# [Data]
-------

(** ** Network key add with an explicit index *)

(** C4 (as amended): for a NetKey add that passes the two tests at the
    head of the function (cursor below 0x1000, requested index below
    0x1000) and brings key material that is not stored yet: an index in use
    gives [-EEXIST] (AlreadyExists); otherwise a table without free row
    gives [-ENOMEM] (ResourceExhausted); otherwise index and capacity
    reject nothing, and the outcome is decided by the random generator,
    the allocator and the key derivation alone, a success storing the new
    row under the requested index in the first free row. *)
Theorem net_key_add_explicit_idx (e : env) (net_key : option bytes) (idx : Z) (s : state) :
  p_net_idx_next (bt_mesh s) < 0x1000 ->
  idx < 0x1000 ->
  net_key_fresh s net_key ->
  (net_idx_live s idx ->
     bt_mesh_provisioner_local_net_key_add e net_key (Some idx) s
       = Some (ERR IndexExists, Some idx, s)
     /\ ret (ERR IndexExists) = - EEXIST)
  /\ (~ net_idx_live s idx -> table_full (p_sub (bt_mesh s)) ->
        bt_mesh_provisioner_local_net_key_add e net_key (Some idx) s
          = Some (ERR QueueFull, Some idx, s)
        /\ ret (ERR QueueFull) = - ENOMEM)
  /\ (forall i : nat,
        ~ net_idx_live s idx -> first_free (p_sub (bt_mesh s)) i ->
        bt_mesh_provisioner_local_net_key_add e net_key (Some idx) s
          = Some
              match fill_p_key e net_key with
              | None => (ERR RandFailed, Some idx, s)
              | Some p_key =>
                  if osi_calloc e then
                    match bt_mesh_net_keys_create e p_key with
                    | None => (ERR DeriveFailed, Some idx, s)
                    | Some n =>
                        (OK, Some idx,
                         net_key_commit (Z.of_nat i) (new_subnet idx p_key n)
                                        (p_net_idx_next (bt_mesh s)) s)
                    end
                  else (ERR AllocFailed, Some idx, s)
              end).
Proof.
  intros Hc Hi Hf.
  assert (Harg : negb (idx =? 0xFFFF) && (idx >=? 0x1000) = false)
    by (apply idx_arg_ok; right; exact Hi).
  assert (Hne : (idx =? 0xFFFF) = false) by (apply Z.eqb_neq; lia).
  unfold bt_mesh_provisioner_local_net_key_add.
  rewrite (cursor_ok _ Hc), Harg, (check_net_key_fresh _ _ _ Hf). simpl.
  split; [|split].
  - intros Hl. rewrite (check_net_idx_live _ _ true Hl). split; reflexivity.
  - intros Hd Hfull.
    rewrite (check_net_idx_dead _ _ true Hd), (check_net_key_full_none _ Hfull).
    split; reflexivity.
  - intros i Hd Hfree.
    rewrite (check_net_idx_dead _ _ true Hd), (check_net_key_full_first _ _ Hfree).
    simpl. rewrite of_nat_ltb_0, Hne. simpl.
    destruct (fill_p_key e net_key) as [p_key|]; [|reflexivity].
    destruct (osi_calloc e); simpl; [|reflexivity].
    destruct (bt_mesh_net_keys_create e p_key); reflexivity.
Qed.

(** What a successful commit leaves in the table and in the cursor. *)
Lemma net_key_commit_p_sub (add : Z) (sub : bt_mesh_subnet) (next : Z) (s : state) :
  p_sub (bt_mesh (net_key_commit add sub next s))
    = <[Z.to_nat add := Some sub]> (p_sub (bt_mesh s))
  /\ p_net_idx_next (bt_mesh (net_key_commit add sub next s)) = next
  /\ p_app_keys (bt_mesh (net_key_commit add sub next s)) = p_app_keys (bt_mesh s).
Proof. repeat split. Qed.

Lemma app_key_commit_p_app_keys (add : Z) (key : bt_mesh_app_key) (next : Z) (s : state) :
  p_app_keys (bt_mesh (app_key_commit add key next s))
    = <[Z.to_nat add := Some key]> (p_app_keys (bt_mesh s))
  /\ p_app_idx_next (bt_mesh (app_key_commit add key next s)) = next
  /\ p_sub (bt_mesh (app_key_commit add key next s)) = p_sub (bt_mesh s).
Proof. repeat split. Qed.

(** ** Reading the active application key *)

(** C8 (as amended): when the subnet [net_idx] is live and some live
    AppKey row carries both [net_idx] and [app_idx], the get returns the
    key of the first such row in table order: slot 1 if its [updated] flag
    is set, slot 0 otherwise.  When no live row carries both, as when the
    AppKey [app_idx] is bound to another subnet, the get returns [NULL]. *)
Theorem app_key_get_bound_key (net_idx app_idx : Z) (s : state) :
  net_idx_live s net_idx ->
  ((exists (j : nat) (key : bt_mesh_app_key),
      p_app_keys (bt_mesh s) !! j = Some (Some key)
      /\ key_net_idx key = net_idx /\ key_app_idx key = app_idx) ->
   exists (j : nat) (key : bt_mesh_app_key),
     p_app_keys (bt_mesh s) !! j = Some (Some key)
     /\ key_net_idx key = net_idx /\ key_app_idx key = app_idx
     /\ (forall (j' : nat) (key' : bt_mesh_app_key),
           (j' < j)%nat -> p_app_keys (bt_mesh s) !! j' = Some (Some key') ->
           ~ (key_net_idx key' = net_idx /\ key_app_idx key' = app_idx))
     /\ bt_mesh_provisioner_local_app_key_get net_idx app_idx s
        = Some (if updated key then val (app_keys1 key) else val (app_keys0 key)))
  /\ ((forall (j : nat) (key : bt_mesh_app_key),
         p_app_keys (bt_mesh s) !! j = Some (Some key) ->
         key_app_idx key = app_idx -> key_net_idx key <> net_idx) ->
      bt_mesh_provisioner_local_app_key_get net_idx app_idx s = None).
Proof.
  intros Hnet. split.
  - intros (j0 & key0 & Hl0 & Hn0 & Ha0).
    assert (Hm0 : app_key_is net_idx app_idx key0 = true).
    { unfold app_key_is. apply andb_true_iff. split; apply Z.eqb_eq; assumption. }
    destruct (find_row_found _ _ 0 j0 key0 Hl0 Hm0) as (j & key & E).
    pose proof (find_row_0 _ _ _ _ E) as (Hl & Hm & Hmin).
    unfold app_key_is in Hm. apply andb_true_iff in Hm as [Hn Ha].
    apply Z.eqb_eq in Hn, Ha.
    exists j, key. repeat split; auto.
    + intros j' key' Hj' Hl' [Hn' Ha'].
      specialize (Hmin j' key' Hj' Hl'). unfold app_key_is in Hmin.
      apply andb_false_iff in Hmin as [H|H]; apply Z.eqb_neq in H; contradiction.
    + unfold bt_mesh_provisioner_local_app_key_get.
      rewrite (check_net_idx_live _ _ false Hnet).
      rewrite (check_app_idx_live s app_idx false) by (exists j0, key0; auto).
      simpl. rewrite E. destruct (updated key); reflexivity.
  - intros Hother. unfold bt_mesh_provisioner_local_app_key_get.
    destruct (negb (provisioner_check_net_idx net_idx false s =? 0)); [reflexivity|].
    destruct (negb (provisioner_check_app_idx app_idx false s =? 0)); [reflexivity|].
    destruct (find_row (app_key_is net_idx app_idx) 0 (p_app_keys (bt_mesh s)))
      as [[j key]|] eqn:E; [|reflexivity].
    exfalso. apply find_row_0 in E as (Hl & Hm & _).
    unfold app_key_is in Hm. apply andb_true_iff in Hm as [Hn Ha].
    apply Z.eqb_eq in Hn, Ha. apply (Hother j key Hl Ha Hn).
Qed.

-------

# [Directions for this task]
Reproduce the entire listing so that it matches the original in every line.

# [Reply to the exercise]
(** ** Network key add with an explicit index *)

(** C4 (as amended): for a NetKey add that passes the two tests at the
    head of the function (cursor below 0x1000, requested index below
    0x1000) and brings key material that is not stored yet: an index in use
    gives [-EEXIST] (AlreadyExists); otherwise a table without free row
    gives [-ENOMEM] (ResourceExhausted); otherwise index and capacity
    reject nothing, and the outcome is decided by the random generator,
    the allocator and the key derivation alone, a success storing the new
    row under the requested index in the first free row. *)
Theorem net_key_add_explicit_idx (e : env) (net_key : option bytes) (idx : Z) (s : state) :
  p_net_idx_next (bt_mesh s) < 0x1000 ->
  idx < 0x1000 ->
  net_key_fresh s net_key ->
  (net_idx_live s idx ->
     bt_mesh_provisioner_local_net_key_add e net_key (Some idx) s
       = Some (ERR IndexExists, Some idx, s)
     /\ ret (ERR IndexExists) = - EEXIST)
  /\ (~ net_idx_live s idx -> table_full (p_sub (bt_mesh s)) ->
        bt_mesh_provisioner_local_net_key_add e net_key (Some idx) s
          = Some (ERR QueueFull, Some idx, s)
        /\ ret (ERR QueueFull) = - ENOMEM)
  /\ (forall i : nat,
        ~ net_idx_live s idx -> first_free (p_sub (bt_mesh s)) i ->
        bt_mesh_provisioner_local_net_key_add e net_key (Some idx) s
          = Some
              match fill_p_key e net_key with
              | None => (ERR RandFailed, Some idx, s)
              | Some p_key =>
                  if osi_calloc e then
                    match bt_mesh_net_keys_create e p_key with
                    | None => (ERR DeriveFailed, Some idx, s)
                    | Some n =>
                        (OK, Some idx,
                         net_key_commit (Z.of_nat i) (new_subnet idx p_key n)
                                        (p_net_idx_next (bt_mesh s)) s)
                    end
                  else (ERR AllocFailed, Some idx, s)
              end).
Proof.
  intros Hc Hi Hf.
  assert (Harg : negb (idx =? 0xFFFF) && (idx >=? 0x1000) = false)
    by (apply idx_arg_ok; right; exact Hi).
  assert (Hne : (idx =? 0xFFFF) = false) by (apply Z.eqb_neq; lia).
  unfold bt_mesh_provisioner_local_net_key_add.
  rewrite (cursor_ok _ Hc), Harg, (check_net_key_fresh _ _ _ Hf). simpl.
  split; [|split].
  - intros Hl. rewrite (check_net_idx_live _ _ true Hl). split; reflexivity.
  - intros Hd Hfull.
    rewrite (check_net_idx_dead _ _ true Hd), (check_net_key_full_none _ Hfull).
    split; reflexivity.
  - intros i Hd Hfree.
    rewrite (check_net_idx_dead _ _ true Hd), (check_net_key_full_first _ _ Hfree).
    simpl. rewrite of_nat_ltb_0, Hne. simpl.
    destruct (fill_p_key e net_key) as [p_key|]; [|reflexivity].
    destruct (osi_calloc e); simpl; [|reflexivity].
    destruct (bt_mesh_net_keys_create e p_key); reflexivity.
Qed.

(** What a successful commit leaves in the table and in the cursor. *)
Lemma net_key_commit_p_sub (add : Z) (sub : bt_mesh_subnet) (next : Z) (s : state) :
  p_sub (bt_mesh (net_key_commit add sub next s))
    = <[Z.to_nat add := Some sub]> (p_sub (bt_mesh s))
  /\ p_net_idx_next (bt_mesh (net_key_commit add sub next s)) = next
  /\ p_app_keys (bt_mesh (net_key_commit add sub next s)) = p_app_keys (bt_mesh s).
Proof. repeat split. Qed.

Lemma app_key_commit_p_app_keys (add : Z) (key : bt_mesh_app_key) (next : Z) (s : state) :
  p_app_keys (bt_mesh (app_key_commit add key next s))
    = <[Z.to_nat add := Some key]> (p_app_keys (bt_mesh s))
  /\ p_app_idx_next (bt_mesh (app_key_commit add key next s)) = next
  /\ p_sub (bt_mesh (app_key_commit add key next s)) = p_sub (bt_mesh s).
Proof. repeat split. Qed.

(** ** Reading the active application key *)

(** C8 (as amended): when the subnet [net_idx] is live and some live
    AppKey row carries both [net_idx] and [app_idx], the get returns the
    key of the first such row in table order: slot 1 if its [updated] flag
    is set, slot 0 otherwise.  When no live row carries both, as when the
    AppKey [app_idx] is bound to another subnet, the get returns [NULL]. *)
Theorem app_key_get_bound_key (net_idx app_idx : Z) (s : state) :
  net_idx_live s net_idx ->
  ((exists (j : nat) (key : bt_mesh_app_key),
      p_app_keys (bt_mesh s) !! j = Some (Some key)
      /\ key_net_idx key = net_idx /\ key_app_idx key = app_idx) ->
   exists (j : nat) (key : bt_mesh_app_key),
     p_app_keys (bt_mesh s) !! j = Some (Some key)
     /\ key_net_idx key = net_idx /\ key_app_idx key = app_idx
     /\ (forall (j' : nat) (key' : bt_mesh_app_key),
           (j' < j)%nat -> p_app_keys (bt_mesh s) !! j' = Some (Some key') ->
           ~ (key_net_idx key' = net_idx /\ key_app_idx key' = app_idx))
     /\ bt_mesh_provisioner_local_app_key_get net_idx app_idx s
        = Some (if updated key then val (app_keys1 key) else val (app_keys0 key)))
  /\ ((forall (j : nat) (key : bt_mesh_app_key),
         p_app_keys (bt_mesh s) !! j = Some (Some key) ->
         key_app_idx key = app_idx -> key_net_idx key <> net_idx) ->
      bt_mesh_provisioner_local_app_key_get net_idx app_idx s = None).
Proof.
  intros Hnet. split.
  - intros (j0 & key0 & Hl0 & Hn0 & Ha0).
    assert (Hm0 : app_key_is net_idx app_idx key0 = true).
    { unfold app_key_is. apply andb_true_iff. split; apply Z.eqb_eq; assumption. }
    destruct (find_row_found _ _ 0 j0 key0 Hl0 Hm0) as (j & key & E).
    pose proof (find_row_0 _ _ _ _ E) as (Hl & Hm & Hmin).
    unfold app_key_is in Hm. apply andb_true_iff in Hm as [Hn Ha].
    apply Z.eqb_eq in Hn, Ha.
    exists j, key. repeat split; auto.
    + intros j' key' Hj' Hl' [Hn' Ha'].
      specialize (Hmin j' key' Hj' Hl'). unfold app_key_is in Hmin.
      apply andb_false_iff in Hmin as [H|H]; apply Z.eqb_neq in H; contradiction.
    + unfold bt_mesh_provisioner_local_app_key_get.
      rewrite (check_net_idx_live _ _ false Hnet).
      rewrite (check_app_idx_live s app_idx false) by (exists j0, key0; auto).
      simpl. rewrite E. destruct (updated key); reflexivity.
  - intros Hother. unfold bt_mesh_provisioner_local_app_key_get.
    destruct (negb (provisioner_check_net_idx net_idx false s =? 0)); [reflexivity|].
    destruct (negb (provisioner_check_app_idx app_idx false s =? 0)); [reflexivity|].
    destruct (find_row (app_key_is net_idx app_idx) 0 (p_app_keys (bt_mesh s)))
      as [[j key]|] eqn:E; [|reflexivity].
    exfalso. apply find_row_0 in E as (Hl & Hm & _).
    unfold app_key_is in Hm. apply andb_true_iff in Hm as [Hn Ha].
    apply Z.eqb_eq in Hn, Ha. apply (Hother j key Hl Ha Hn).
Qed.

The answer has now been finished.